Robust image segmentation model based on binary level set
Wenqi Zhao
TL;DR
This work tackles robust segmentation of images with intensity inhomogeneity and noise by adopting a binary level-set formulation augmented with a GL operator to reduce reinitialization and enhance noise resilience. A bias-field corrected intensity model, I = b c, is integrated into the binary level-set framework, yielding an energy functional that combines data fidelity for inside/outside regions with a gradient-based regularization and a binarity-enforcing term. The optimization proceeds via a three-step splitting operator with alternating updates for $c_1$, $c_2$, $b$, and $\phi$, including implicit, FFT-based, and projection steps to maintain binary values.

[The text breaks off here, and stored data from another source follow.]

(** [listeners]: for each event the set of its handlers, kept by
    identity in order of registration. Handlers observe: they are taken
    to return normally and to leave the bus alone. *)
Record t : Type := mk {
  listeners : gmap string (list nat);
}.

Definition new : t := mk ∅.

Definition on (event : string) (handler : nat) (bus : t) : t :=
  let handlers := default [] (listeners bus !! event) in
  mk (<[event := if decide (handler ∈ handlers) then handlers
                 else handlers ++ [handler]]> (listeners bus)).

(** [off(event, handler)], which is also what the function returned by
    [on] does. *)
Definition off (event : string) (handler : nat) (bus : t) : t :=
  match listeners bus !! event with
  | Some handlers =>
      mk (<[event := filter (fun h => h ≠ handler) handlers]> (listeners bus))
  | None => bus
  end.

(** [emit(event, data)]: the calls made, in order. *)
Definition emit {D : Type} (event : string) (data : D) (bus : t) : list (nat * D) :=
  match listeners bus !! event with
  | Some handlers => map (fun h => (h, data)) handlers
  | None => []
  end.

Definition clear (bus : t) : t := mk ∅.


(** The calls that change a bus. *)
Inductive Call : Type :=
| COn (event : string) (handler : nat)
| COff (event : string) (handler : nat)
| CClear.

Definition call (c : Call) (bus : t) : t :=
  match c with
  | COn event handler => on event handler bus
  | COff event handler => off event handler bus
  | CClear => clear bus
  end.

Inductive Reachable : t -> Prop :=
| Reachable_new : Reachable new
| Reachable_call c bus : Reachable bus -> Reachable (call c bus).

End EventBus.

(** ** Deep equality ([utils/deep-equal.ts]) *)

Module DeepEqual.
Import Types.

Empirical results using Dice and JS metrics on bias-field images demonstrate improved robustness to intensity inhomogeneity and noise, highlighting potential benefits for medical and real-world image segmentation.
Abstract
In order to improve the robustness of traditional image segmentation models to noise, this paper models the illumination term in intensity inhomogeneity images. Additionally, to enhance the model's robustness to noisy images, we incorporate the binary level set model into the proposed model. Compared to the traditional level set, the binary level set eliminates the need for continuous reinitialization. Moreover, by introducing the variational operator GL, our model demonstrates better capability in segmenting noisy images. Finally, we employ the three-step splitting operator method for solving, and the effectiveness of the proposed model is demonstrated on various images.